Breast cancer is among the most prevalent malignant tumors in women globally, with adriamycin (ADM) demonstrating considerable efficacy as a first-line chemotherapeutic agent. The problem of adriamycin resistance significantly impairs its effectiveness, requiring the clarification of resistance mechanisms and the discovery of novel biomarkers to enhance treatment techniques. This research utilizes a blend of cellular studies and data analysis to examine the influence of DLG5 on the expression of autophagy-related genes in doxorubicin-resistant MCF-7 cell lines. The findings imply that autophagy may confer protection to breast cancer cells, whereas the downregulation of DLG5 correlates with adriamycin resistance, indicating its potential as a novel biomarker for predicting treatment responses.

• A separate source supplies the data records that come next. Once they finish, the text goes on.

(** [key in l] *)
Definition contains (key : string) (l : loc) : comp store bool :=
  let* d := deref l in ret (py_in key d).

(** [dict.__setitem__(l, key, v)] *)
Definition dict_set (l : loc) (key : string) (v : value) : comp store unit :=
  λ h, match h !! l with
       | Some d => (Ret tt, <[l := <[key := v]> d]> h)
       | None => (Raise InvalidRef, h)
       end.

(** Modelled from the spec: [Message.force_set] (parlai/core/message.py) is
    the operation by which a field of a turn "is set to", "is replaced by" or
    "is forced to" a value, whether or not the field is already present. *)
Definition force_set (l : loc) (key : string) (v : value) : comp store unit :=
  dict_set l key v.

(** A computation on the store alone, run in a larger state. *)
Definition on_store {T A} (c : comp store A) : comp (T * store) A :=
  λ '(t, h), let '(r, h') := c h in (r, (t, h')).

(** ** PrevCurrUttStyleTeacher *)

(** The message of the [ValueError]; [type_name] is [type(self).__name__]. *)
Definition one_label_message (type_name : string) : string :=
  type_name +:+ " can only be used with one label!".

(** The part of [act] under the comment "Edit the fields of the act":
    from the deep copy to the last [force_set]. It yields [new_act]. *)
Definition edit_fields (type_name : string) (orig_act : loc) : comp store loc :=
  let* new_act := deepcopy orig_act in
  let* has_labels := contains "labels" orig_act in
  (if has_labels then
     let* labels := getitem orig_act "labels" in
     let* n := pure_step (py_len labels) in
     (if negb (n =? 1)%nat then raise (ValueError (one_label_message type_name))
      else ret tt) ;;;
     let* label0 := pure_step (py_item0 labels) in
     let* found := pure_step (py_contains NL label0) in
     py_assert (negb found) ;;;
     let* text := getitem new_act "text" in
     let* pieces := pure_step (py_split nl text) in
     let* prev := pure_step (index_last pieces) in
     let* new_text := pure_step (py_str_add (prev +:+ NL) label0) in
     force_set new_act "text" (VStr new_text) ;;;
     let* personality := getitem new_act "personality" in
     force_set new_act "labels" (VList [personality])
   else
     let* has_text := contains "text" orig_act in
     if has_text then raise AssertionError
     else
       let* done := getitem orig_act "episode_done" in
       py_assert (is_True done)) ;;;
  force_set new_act "episode_done" (VBool true) ;;;
  ret new_act.

(** The two operations of the wrapped task that [act] calls. Both belong to
    [FixedDialogTeacher] (parlai/core/teachers.py); they act on the task's
    own state and on the store. *)
Class FixedDialogTeacher (T : Type) := {
  get_orig_action : comp (T * store) loc;
  process_action : loc → comp (T * store) loc
}.

Section Act.
Context {T : Type} `{FixedDialogTeacher T}.
Variable type_name : string.

Definition act : comp (T * store) loc :=
  let* orig_act := get_orig_action in
  let* new_act := on_store (edit_fields type_name orig_act) in
  let* final_action := process_action orig_act in
  ret final_action.

(** The wrapped task hands back the very turn it is asked to process and
    leaves the store alone: the "advance past this turn" operation of the
    wrapper contract. *)
Definition passes_through : Prop :=
  ∀ l (task : T) (h : store),
    ∃ task', process_action l (task, h) = (Ret l, (task', h)).

End Act.

(** [labels] is a list or a tuple whose only entry is [label]. *)
Definition sole_label (labels label : value) : Prop :=
  labels = VList [label] ∨ labels = VTuple [label].

(** The turn that [edit_fields] builds from a labeled turn [m]. *)
Definition edited_turn (m : pydict) (prev label : string) (personality : value)
  : pydict :=
  <["episode_done" := VBool true]>
    (<["labels" := VList [personality]]>
       (<["text" := VStr ((prev +:+ NL) +:+ label)]> m)).


(** The stores that [edit_fields] can leave behind when it starts in [h]:
    [h] itself, or [h] with one more object at the unused location. *)
Definition extends_by_copy (h h' : store) : Prop :=
  h' = h ∨ ∃ d, h' = <[fresh (dom h) := d]> h.

(** The named field of the object a computation on the store yields. *)
Definition edited_field (key : string) (r : outcome loc * store) : option value :=
  match r with
  | (Ret l, h) => h !! l ≫= (.!! key)
  | (Raise _, _) => None
  end.

(** The named field of the turn a computation returns, if it returns one. *)
Definition returned_field {T} (key : string) (r : outcome loc * (T * store))
  : option value :=
  match r with
  | (Ret l, (_, h)) => h !! l ≫= (.!! key)
  | (Raise _, _) => None
  end.

(** ** The path helpers and the Labeled* teachers *)

(** [path.endswith('/')] *)
Fixpoint ends_with_sep (s : string) : bool :=
  match s with
  | "" => false
  | String c s' =>
      match s' with
      | "" => Ascii.eqb c "/"
      | String _ _ => ends_with_sep s'
      end
  end.

(** [os.path.join(a, *p)] of posixpath. *)
Fixpoint os_path_join (a : string) (p : list string) : string :=
  match p with
  | [] => a
  | b :: p' =>
      os_path_join
        (if String.prefix "/" b then b
         else if String.eqb a "" || ends_with_sep a then a +:+ b
         else a +:+ "/" +:+ b)
        p'
  end.

(** [os.path.join(v, *p)] when the first component is any value. *)
Definition py_path_join (v : value) (p : list string) : outcome string :=
  match v with
  | VStr a => Ret (os_path_join a p)
  | _ => Raise TypeError
  end.

(** What this module imports from parlai/tasks/style_gen/build.py. The two
    builders receive the option table by reference and work on what is on
    disk, of type [D]; the folder function receives whatever value the
    table holds under ['datapath']. *)
Class StyleGenBuild (D : Type) := {
  build_style_labeled_datasets : loc → comp (D * store) unit;
  build_personality_list : loc → comp (D * store) unit;
  get_style_labeled_data_folder : value → outcome string;
  TASK_FOLDER_NAME : string
}.

Inductive labeled_teacher :=
| LabeledBlendedSkillTalkTeacher
| LabeledConvAI2PersonaTopicifierTeacher
| LabeledEDPersonaTopicifierTeacher
| LabeledWoWPersonaTopicifierTeacher.

(** The [base_task] argument of each constructor. *)
Definition base_task_of (t : labeled_teacher) : string :=
  match t with
  | LabeledBlendedSkillTalkTeacher => "blended_skill_talk"
  | LabeledConvAI2PersonaTopicifierTeacher =>
      "blended_skill_talk:ConvAI2PersonaTopicifierTeacher"
  | LabeledEDPersonaTopicifierTeacher =>
      "blended_skill_talk:EDPersonaTopicifierTeacher"
  | LabeledWoWPersonaTopicifierTeacher =>
      "blended_skill_talk:WoWPersonaTopicifierTeacher"
  end.

Definition datafile_key : string := "parlaidialogteacher_datafile".

Section Paths.
Context {D : Type} `{StyleGenBuild D}.

Definition get_style_labeled_data_path (opt : loc) (base_task : string)
  : comp (D * store) string :=
  build_style_labeled_datasets opt ;;;
  let* datatype := on_store (getitem opt "datatype") in
  let* pieces := pure_step (py_split colon datatype) in
  let* dt := pure_step (index_first pieces) in
  let* datapath := on_store (getitem opt "datapath") in
  let* folder := pure_step (get_style_labeled_data_folder datapath) in
  ret (os_path_join folder [base_task; dt +:+ ".txt"]).

Definition get_personality_list_path (opt : loc) : comp (D * store) string :=
  build_personality_list opt ;;;
  let* datapath := on_store (getitem opt "datapath") in
  pure_step (py_path_join datapath [TASK_FOLDER_NAME; "personality_list.txt"]).

(** The first statement of each [Labeled*] constructor. *)
Definition set_datafile (t : labeled_teacher) (opt : loc) : comp (D * store) unit :=
  let* path := get_style_labeled_data_path opt (base_task_of t) in
  on_store (dict_set opt datafile_key (VStr path)).

(** [reader] is [ParlAIDialogTeacher.__init__(opt, shared)], the generic
    reader of parlai/core/teachers.py, which yields the teacher object. *)
Context {Shared Teacher : Type}.
Variable reader : loc → option Shared → comp (D * store) Teacher.

Definition labeled_teacher_init (t : labeled_teacher) (opt : loc)
    (shared : option Shared) : comp (D * store) Teacher :=
  set_datafile t opt ;;;
  reader opt shared.

End Paths.

(** ** The collaborators, as the specification describes them *)

Module SpecSource.

Record source := { turns : list pydict; cursor : nat }.

Definition terminal_turn : pydict := {[ "episode_done" := VBool true ]}.

Definition current (s : source) : pydict :=
  default terminal_turn (turns s !! cursor s).

Definition advance (s : source) : source :=
  {| turns := turns s; cursor := S (cursor s) |}.

(** Modelled from the spec: the inner data source behind the wrapper
    contract ("get current raw turn" and "advance past this turn"), which is
    in parlai/core/teachers.py. It hands out each turn of a fixed sequence as
    a new object in the store, hands out the terminal turn
    [{episode_done: true}] at the end of the data, and advances its cursor
    when the turn is processed, returning the very turn it was given. *)
#[export] Instance source_teacher : FixedDialogTeacher source := {
  get_orig_action := λ '(s, h),
    let '(r, h') := alloc (current s) h in (r, (s, h'));
  process_action := λ l '(s, h), (Ret l, (advance s, h))
}.

Definition source_of (turn : pydict) : source :=
  {| turns := [turn]; cursor := 0 |}.

End SpecSource.

Module SpecBuild.

(** The dataset files present on disk. *)
Definition disk := gset string.

Definition task_folder : string := "style_gen".

Definition ensure (file : string) (opt : loc) : comp (disk * store) unit :=
  λ '(d, h), (Ret tt, ({[ file ]} ∪ d, h)).

(** Modelled from the spec: the builder interface ("ensure built, return file
    path", idempotent, build-if-absent) of parlai/tasks/style_gen/build.py.
    Building adds what is missing on disk and leaves the option table alone;
    the labeled datasets are located under a task-specific data folder. *)
#[export] Instance spec_build : StyleGenBuild disk := {
  build_style_labeled_datasets := ensure "labeled_datasets";
  build_personality_list := ensure "personality_list.txt";
  get_style_labeled_data_folder := λ datapath,
    py_path_join datapath [task_folder; "labeled_datasets"];
  TASK_FOLDER_NAME := task_folder
}.

(** A generic reader that only looks up the data file it was given. *)
Definition reader_init (opt : loc) (shared : option unit)
  : comp (disk * store) value :=
  on_store (getitem opt datafile_key).

End SpecBuild.

Import SpecSource SpecBuild.

(** ** Sample turns and option tables *)

Definition teacher_name : string := "PrevCurrUttStyleTeacher".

Moreover, DLG5 affects the viability of adriamycin-resistant cells by stimulating the autophagy pathway, highlighting its protective function in resistance. This research elucidates the probable pathways by which DLG5 contributes to chemotherapy resistance in breast cancer and underscores its significance as a therapeutic target. This research elucidates the processes of adriamycin resistance, offering valuable insights for the advancement of future breast cancer treatment techniques.